Data to use Start Marker
(* ===== verification/Shutdown.v ===== *)
(** The end of the process: the signal handler of src/main.cpp, run by the main thread
    in the middle of its loop, and the end of [main] after it. *)
From S2P Require Import Prelude Steps Reactor TcpConnection TcpServer Sockets EventLoop Config Logging.
From stdpp Require Import relations.

Module Shutdown.
Import TcpServer.

Section shutdown.
Context {G : Spdlog}.

Notation Loop := (EventLoop.EventLoop (Task := Task)).

(** Where the main thread is: not in the handler; in the wait of [stop_in_loop] that
    the handler called; behind the handler; out of [main]. *)
Inductive phase := Running | Waiting | Handled | Returned.

(** What [g_server] and [g_main_loop] point to, the logger, what the handler prints
    without one, and the exit code. *)
Record Process := mk {
  g_server : TcpServer.TcpServer; g_main_loop : Loop; log : Log.State; printed : string; at_ : phase; exit_code : option Z }.

Definition received : string := "received shutdown signal".

(** [signal_handler] up to the wait, and from its end on. *)
Definition handle (p : Process) : Process :=
  let '(log', printed') :=
    if Log.is_initialized (log p) then (snd (Log.snlog lv_info received (log p)), printed p)
    else (log p, printed p +:+ String LF ("[main] received SIGINT, shutting down..." +c LF)) in
  mk (snd (run_event (Stop true) (g_server p))) (g_main_loop p) log' printed' Waiting (exit_code p).

Definition finish (p : Process) : Process :=
  mk (snd (run_event StopDone (g_server p))) (EventLoop.stop false (g_main_loop p)) (log p) (printed p) Handled (exit_code p).

(** [main] behind [main_loop.loop()]. *)
Definition return_ (p : Process) : Process :=
  mk (g_server p) (g_main_loop p) (snd (Log.shutdown (snd (Log.snlog lv_info "SolarDrive stopped" (log p))))) (printed p) Returned (Some 0%Z).

Definition with_server (s : TcpServer.TcpServer) (p : Process) : Process := mk s (g_main_loop p) (log p) (printed p) (at_ p) (exit_code p).
Definition with_loop (l : Loop) (p : Process) : Process := mk (g_server p) l (log p) (printed p) (at_ p) (exit_code p).

Context (spawns : Task → list Task).

(** What moves the main loop: its own thread and others, unless the handler holds
    the thread; [main] enters the loop once. *)
Definition moves (p : Process) (l : Loop) : Prop :=
  match at_ p with
  | Running => EventLoop.step spawns (g_main_loop p) l
  | Waiting => (∃ t, l = EventLoop.push true t (g_main_loop p)) ∨ l = EventLoop.wakeup (g_main_loop p)
  | Handled => EventLoop.at_ (g_main_loop p) ≠ EventLoop.Outside ∧ EventLoop.step spawns (g_main_loop p) l
  | Returned => False
  end.

(** The server and the main loop go on while their threads do; a signal finds the main
    thread in [epoll_wait]; the wait of the handler ends; [main] returns. *)
Inductive step : Process → Process → Prop :=
  | step_event p e s : at_ p ≠ Returned → (at_ p = Running → serving e) → not_done e → event_ok e (g_server p) →
      run_event e (g_server p) = (Ok (), s) → step p (with_server s p)
  | step_loop p l : moves p l → step p (with_loop l p)
  | step_signal p : at_ p = Running → EventLoop.at_ (g_main_loop p) = EventLoop.Polling → step p (handle p)
  | step_finish p : at_ p = Waiting → event_ok StopDone (g_server p) → step p (finish p)
  | step_return p : at_ p = Handled → EventLoop.at_ (g_main_loop p) = EventLoop.Outside → step p (return_ p).

(** ** The main loop leaves *)

(** The loop was told to stop and is past the start of [loop()], or has left it. *)
Definition leaving (l : Loop) : Prop :=
  match EventLoop.at_ l with
  | EventLoop.Outside => True
  | EventLoop.Draining | EventLoop.Drained => False
  | _ => EventLoop.stop_ l = true
  end.

Lemma leaving_step l l' : leaving l → EventLoop.at_ l ≠ EventLoop.Outside → EventLoop.step spawns l l' → leaving l'.
Proof.
  unfold leaving. intros H Hn Hs. EventLoop.step_cases Hs; unfold EventLoop.exchange, EventLoop.test in *; cbn in *;
    try destruct (EventLoop.run_task_fields spawns t (EventLoop.at_phase (EventLoop.Running ts) l)) as (_&_&_&_&->&->&_); cbn;
    try (rewrite Ha in *; cbn in *); repeat case_match; cbn in *; naive_solver.
Qed.

(** The steps its thread has left to take. *)
Definition left_of (l : Loop) : nat :=
  match EventLoop.at_ l with
  | EventLoop.Polling => 5 + length (EventLoop.pending_tasks_ l)
  | EventLoop.Dispatching true => 4 + length (EventLoop.pending_tasks_ l)
  | EventLoop.Dispatching false => 3 + length (EventLoop.pending_tasks_ l)
  | EventLoop.Running ts => 2 + length ts
  | EventLoop.Testing => 1
  | _ => 0
  end.

Lemma own_leaves l : leaving l → EventLoop.at_ l ≠ EventLoop.Outside →
  ∃ l', EventLoop.own spawns l = Some l' ∧ leaving l' ∧ left_of l' < left_of l.
Proof.
  intros Hl Hn. destruct (EventLoop.own spawns l) as [l'|] eqn:E.
  - exists l'. split; [done|]. split; [by eapply leaving_step, EventLoop.own_step|]. revert E Hl Hn.
    unfold EventLoop.own, EventLoop.test, leaving, left_of. destruct (EventLoop.at_ l) as [| | | | |[]|[|t ts]] eqn:Ea;
      intros E Hl Hn; try done; injection E as <-.
    all: try destruct (EventLoop.run_task_fields spawns t (EventLoop.at_phase (EventLoop.Running ts) l)) as (_&_&_&_&_&->&_).
    all: rewrite ?Hl; cbn; try destruct (EventLoop.readable l); cbn; lia.
  - exfalso. revert E Hn. unfold EventLoop.own. destruct (EventLoop.at_ l) as [| | | | |[]|[|t ts]]; done.
Qed.

Fixpoint own_steps (n : nat) (l : Loop) : option Loop :=
  match n with 0 => Some l | S n => l' ← EventLoop.own spawns l; own_steps n l' end.

(** Left alone, it is out of [loop()] after its last tasks. *)
Lemma loop_leaves l : leaving l → ∃ n l', n ≤ left_of l ∧ own_steps n l = Some l' ∧ EventLoop.at_ l' = EventLoop.Outside.
Proof.
  remember (left_of l) as k eqn:Hk. revert l Hk. induction (lt_wf k) as [k _ IH]. intros l -> Hl.
  assert (EventLoop.at_ l = EventLoop.Outside ∨ EventLoop.at_ l ≠ EventLoop.Outside) as [Ho|Ho] by (destruct (EventLoop.at_ l); auto).
  { exists 0, l. split_and!; [lia|done|done]. }
  destruct (own_leaves l Hl Ho) as (l1&E&Hl1&Hlt). destruct (IH _ Hlt l1 eq_refl Hl1) as (n&l'&Hn&Hs&Ho').
  exists (S n), l'. split_and!; [lia| |done]. cbn. by rewrite E.
Qed.

(** ** From the signal to the end *)

Definition all_closed (ids : list nat) (s : TcpServer.TcpServer) : Prop :=
  ∀ id, id ∈ ids → ∃ c, conns s !! id = Some c ∧ c_socket c = false.

Definition ending (ids : list nat) (p : Process) : Prop :=
  Acceptor.listening_ (acceptor_ (g_server p)) = false ∧
  match at_ p with
  | Running => False
  | Waiting => stopping ids (g_server p) ∧ EventLoop.at_ (g_main_loop p) = EventLoop.Polling
  | Handled => all_closed ids (g_server p) ∧ leaving (g_main_loop p)
  | Returned => all_closed ids (g_server p) ∧ exit_code p = Some 0%Z ∧ Log.g_logger (log p) = None
  end.

(** A socket that is closed stays closed. *)
Lemma closed_for_good ids s s' : Descriptors.closing s s' → all_closed ids s → all_closed ids s'.
Proof.
  intros [Hc _ _] Ha id Hid. destruct (Ha id Hid) as (c&Hci&Hs). destruct (Forall2_lookup_l _ _ _ _ _ Hc Hci) as (c'&Hc'&_&Hk).
  exists c'. split; [done|]. destruct (c_socket c'); [by rewrite Hk in Hs|done].
Qed.

Lemma shutdown_logger (s : Log.State) : Log.g_logger (snd (Log.shutdown s)) = None.
Proof. unfold Log.shutdown. rewrite (bind_run get_st _ _ _ _ eq_refl). by destruct s as [[l|] r o]. Qed.

Lemma ending_step ids p p' : ending ids p → step p p' → ending ids p'.
Proof.
  intros [Hl He] Hs. destruct Hs as [p e s Hn Hse Hnd Hok Hr|p l Hm|p Hat|p Hat Hok|p Hat Ho]; unfold ending in *.
  - assert (Descriptors.closing (g_server p) s) as Hc.
    { assert (¬ Descriptors.accepts e) as Hna.
      { intros Ha. destruct e; try done. destruct Hok as (_&?&_). congruence. }
      pose proof (Descriptors.event_closing e Hna (g_server p)) as H. by rewrite Hr in H. }
    split. { destruct (Acceptor.listening_ (acceptor_ s)) eqn:E; [|done]. by apply (Descriptors.cl_listens _ _ Hc) in E; unfold Descriptors.acc in E; congruence. }
    cbn. destruct (at_ p); [done|..|done].
    + destruct He as [Hst ?]. split; [|done]. pose proof (stopping_step ids e _ Hst Hnd Hok) as Hst'. by rewrite Hr in Hst'.
    + destruct He. split; [by eapply closed_for_good|done].
  - split; [done|]. cbn. unfold moves in Hm. destruct (at_ p); [done|..|done].
    + destruct He as [? Hp]. split; [done|]. by destruct Hm as [[t ->]| ->].
    + destruct He, Hm. split; [done|by eapply leaving_step].
  - by rewrite Hat in He.
  - rewrite Hat in He. destruct He as [Hst Hp]. split; [done|]. cbn. split.
    + destruct Hok as (ids'&Hids&Hall). destruct Hst as [[(_&_&Hc&_) Hd _] _]. assert (ids' = ids) as -> by congruence.
      intros id Hid. apply Hd. cbn. by apply Hall.
    + unfold leaving. cbn. by rewrite Hp.
  - rewrite Hat in He. destruct He. split; [done|]. cbn. split_and!; [done|done|apply shutdown_logger].
Qed.

(** A signal ends the process cleanly: a handler that interrupts the main thread in
    [epoll_wait] closes the door at once and every connection of the server's map by
    the time its wait ends, which is as soon as the loops of the pool have run what is
    queued there; then the main loop leaves after the tasks it has, and [main] returns
    0 with the logger shut down. *)
Theorem signal_ends_process (name : string) (a : Acceptor.Acceptor) (threads : Z) (p p' : Process)
    (Ha : Acceptor.listening_ a = false) (Hs : rtc (TcpServer.step serving) (started name a threads) (g_server p))
    (Hp : at_ p = Running) (Hl : EventLoop.at_ (g_main_loop p) = EventLoop.Polling) (Hr : rtc step (handle p) p') :
  Acceptor.listening_ (acceptor_ (g_server p')) = false ∧
  match at_ p' with
  | Running => False
  | Waiting => (∀ l, l ≠ 0 → queue l (g_server p') = []) → step p' (finish p')
  | Handled => ∃ n l, n ≤ left_of (g_main_loop p') ∧ own_steps n (g_main_loop p') = Some l ∧ EventLoop.at_ l = EventLoop.Outside
  | Returned => exit_code p' = Some 0%Z ∧ Log.g_logger (log p') = None
  end ∧
  (at_ p' = Handled ∨ at_ p' = Returned → ∀ n id, connections_ (g_server p) !! n = Some id →
     ∃ c, conns (g_server p') !! id = Some c ∧ c_socket c = false).
Proof.
  pose proof (serving_ok name a threads _ Ha Hs) as Hok. destruct (stop_begins _ Hok) as (s1&Hs1&Hst).
  set (ids := (map_to_list (connections_ (g_server p))).*2) in *.
  assert (ending ids p') as [Hli He].
  { assert (ending ids (handle p)) as H0.
    { unfold ending, handle. destruct (if Log.is_initialized (log p) then _ else _). cbn. rewrite Hs1. cbn.
      pose proof Hst as [[(_&_&_&_&?) _ _] _]. done. }
    clear -H0 Hr. induction Hr as [|x y z Hxy _ IH]; [done|]. by eapply IH, ending_step. }
  split; [done|]. split.
  - destruct (at_ p') eqn:E; [done|..].
    + intros Hq. apply step_finish; [done|]. destruct He as [[[(H1&H2&H3&H4&H5) Hd _] Hpr] _]. exists ids. split; [done|].
      intros id Hid. destruct (Hpr id Hid) as (c&_&[?|[Hin Hne]]); [done|]. rewrite Hq in Hin by done. by apply elem_of_nil in Hin.
    + destruct He as [_ He]. by apply loop_leaves.
    + by destruct He.
  - intros Hend n id Hi. assert (all_closed ids (g_server p')) as Hall by (by destruct (at_ p'), Hend; try done; destruct He).
    apply Hall. apply list_elem_of_fmap. exists (n, id). split; [done|]. by apply elem_of_map_to_list.
Qed.

End shutdown.
(** ** A process that serves and is told to end *)

Definition sleeping : EventLoop.EventLoop (Task := Task) :=
  default EventLoop.make (EventLoop.exec_all (λ _, []) [EventLoop.Own; EventLoop.Own; EventLoop.Own; EventLoop.Own] EventLoop.make).

(** Three connections, one of them established. *)
Definition visited : TcpServer.TcpServer := run_events [Accept arrivals; Run 1] server0.

Definition serving0 : Process :=
  mk visited sleeping (snd (Log.init_logging (λ _ o, o) (Config.mk_log "info" "logs/solardrive.log" 10 5) Log.blank)) "" Running None.

(** Tasks of the pool's loops, one of each of the loops given. *)
Fixpoint pool_runs (ls : list nat) (s : TcpServer.TcpServer) : option TcpServer.TcpServer :=
  match ls with
  | [] => Some s
  | l :: ls =>
      if negb (bool_decide (l = 0)) && bool_decide (is_Some (thread_pool_ s))
      then match run_event (Run l) s with (Ok _, s1) => pool_runs ls s1 | _ => None end else None
  end.

(** The loops of the pool run their closing tasks; the wait ends, the loop leaves. *)
Definition waited : Process :=
  with_server (default visited (pool_runs [2; 2; 1; 1; 1] (g_server (handle serving0)))) (handle serving0).
Definition left_loop : EventLoop.EventLoop (Task := Task) :=
  default sleeping (own_steps (λ _, []) 4 (g_main_loop (finish waited))).
Definition returned : Process := return_ (with_loop left_loop (finish waited)).

Lemma run_pool ls s (p : Process (G := Log.small_spdlog)) : at_ p = Waiting → pool_runs ls (g_server p) = Some s →
  rtc (step (λ _, [])) p (with_server s p).
Proof.
  revert p. induction ls as [|l ls IH]; intros p Hp; cbn [pool_runs]; [intros [= <-]; by destruct p|].
  destruct (negb _ && _) eqn:Ec; [|done]. apply andb_true_iff in Ec as [Hl%negb_true_iff Ht%bool_decide_eq_true].
  destruct (run_event (Run l) (g_server p)) as [[[]|?] s1] eqn:E; [|done]. intros Hs.
  eapply rtc_l; [|apply (IH (with_server s1 p)); done].
  apply (step_event _ p (Run l) s1); [congruence|congruence|done| |done]. cbn. unfold running. by rewrite Hl.
Qed.

Lemma own_loop n (p : Process (G := Log.small_spdlog)) l : at_ p = Handled → own_steps (λ _, []) n (g_main_loop p) = Some l →
  (∀ k l1, k < n → own_steps (λ _, []) k (g_main_loop p) = Some l1 → EventLoop.at_ l1 ≠ EventLoop.Outside) →
  rtc (step (λ _, [])) p (with_loop l p).
Proof.
  revert p. induction n as [|n IH]; intros p Hp Hs Hn; cbn in Hs; [injection Hs as <-; by destruct p|].
  destruct (EventLoop.own _ (g_main_loop p)) as [l1|] eqn:E; cbn in Hs; [|done].
  eapply rtc_l; [apply (step_loop _ p l1); unfold moves; rewrite Hp; split; [by apply (Hn 0 _); [lia|]|by apply EventLoop.own_step]|].
  change (with_loop l p) with (with_loop l (with_loop l1 p)). apply IH; [done|done|]. intros k l2 Hk Hs2.
  apply (Hn (S k) l2); [lia|]. cbn. by rewrite E.
Qed.

Lemma visited_reached : rtc (TcpServer.step serving) server0 visited.
Proof.
  eapply rtc_l; [exists (Accept arrivals); split_and!; [done| |reflexivity]|].
  { split_and!; [done|vm_compute; reflexivity|vm_compute; discriminate]. }
  apply rtc_once. exists (Run 1). split_and!; [done|by eexists|reflexivity].
Qed.

Lemma returned_reached : rtc (step (λ _, [])) (handle serving0) returned.
Proof.
  transitivity waited.
  { apply (run_pool [2; 2; 1; 1; 1]); [by vm_compute|]. by vm_compute. }
  eapply rtc_l; [apply step_finish; [done|]|].
  { exists [2; 0; 1]. split; [by vm_compute|]. intros id Hid. revert id Hid. apply Forall_forall. apply (bool_decide_unpack _). by vm_compute. }
  eapply rtc_r; [apply (own_loop 4 _ left_loop); [done|by vm_compute|]|by apply step_return; vm_compute].
  intros k l1 Hk Hs. destruct k as [|[|[|[|k]]]]; [..|lia]; vm_compute in Hs; injection Hs as <-; vm_compute; discriminate.
Qed.

Lemma signal_ends_process_witness : exit_code returned = Some 0%Z ∧ Log.g_logger (log returned) = None.
Proof.
  destruct (signal_ends_process (λ _, []) "SolarDrive" acceptor0 2 serving0 returned) as (_&H&_); [done|exact visited_reached|done|by vm_compute|exact returned_reached|].
  exact H.
Defined.

(** What the handler cannot do: a signal that comes between the loop's test of [stop_]
    and its call of [epoll_wait] writes no eventfd, so the loop sleeps, though it was
    stopped, until another event or the timeout. *)
Lemma late_signal_wakes_nothing : ∃ l, rtc (EventLoop.step (λ _ : Task, [])) EventLoop.make l ∧
  EventLoop.at_ l = EventLoop.Polling ∧ EventLoop.stop_ (EventLoop.stop false l) = true ∧ ¬ EventLoop.awake (EventLoop.stop false l).
Proof.
  exists sleeping. split; [|split_and!; [by vm_compute..|]].
  - apply (EventLoop.exec_reaches _ [EventLoop.Own; EventLoop.Own; EventLoop.Own; EventLoop.Own]). by vm_compute.
  - intros [H|H]; vm_compute in H; [discriminate|lia].
Qed.

End Shutdown.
Data to use End Marker
Work request: Your output should be an exact copy of the lines from the top of the listing above to the line with "Section shutdown.", both ends included.

Exercise solution:
(* ===== verification/Shutdown.v ===== *)
(** The end of the process: the signal handler of src/main.cpp, run by the main thread
    in the middle of its loop, and the end of [main] after it. *)
From S2P Require Import Prelude Steps Reactor TcpConnection TcpServer Sockets EventLoop Config Logging.
From stdpp Require Import relations.

Module Shutdown.
Import TcpServer.

Section shutdown.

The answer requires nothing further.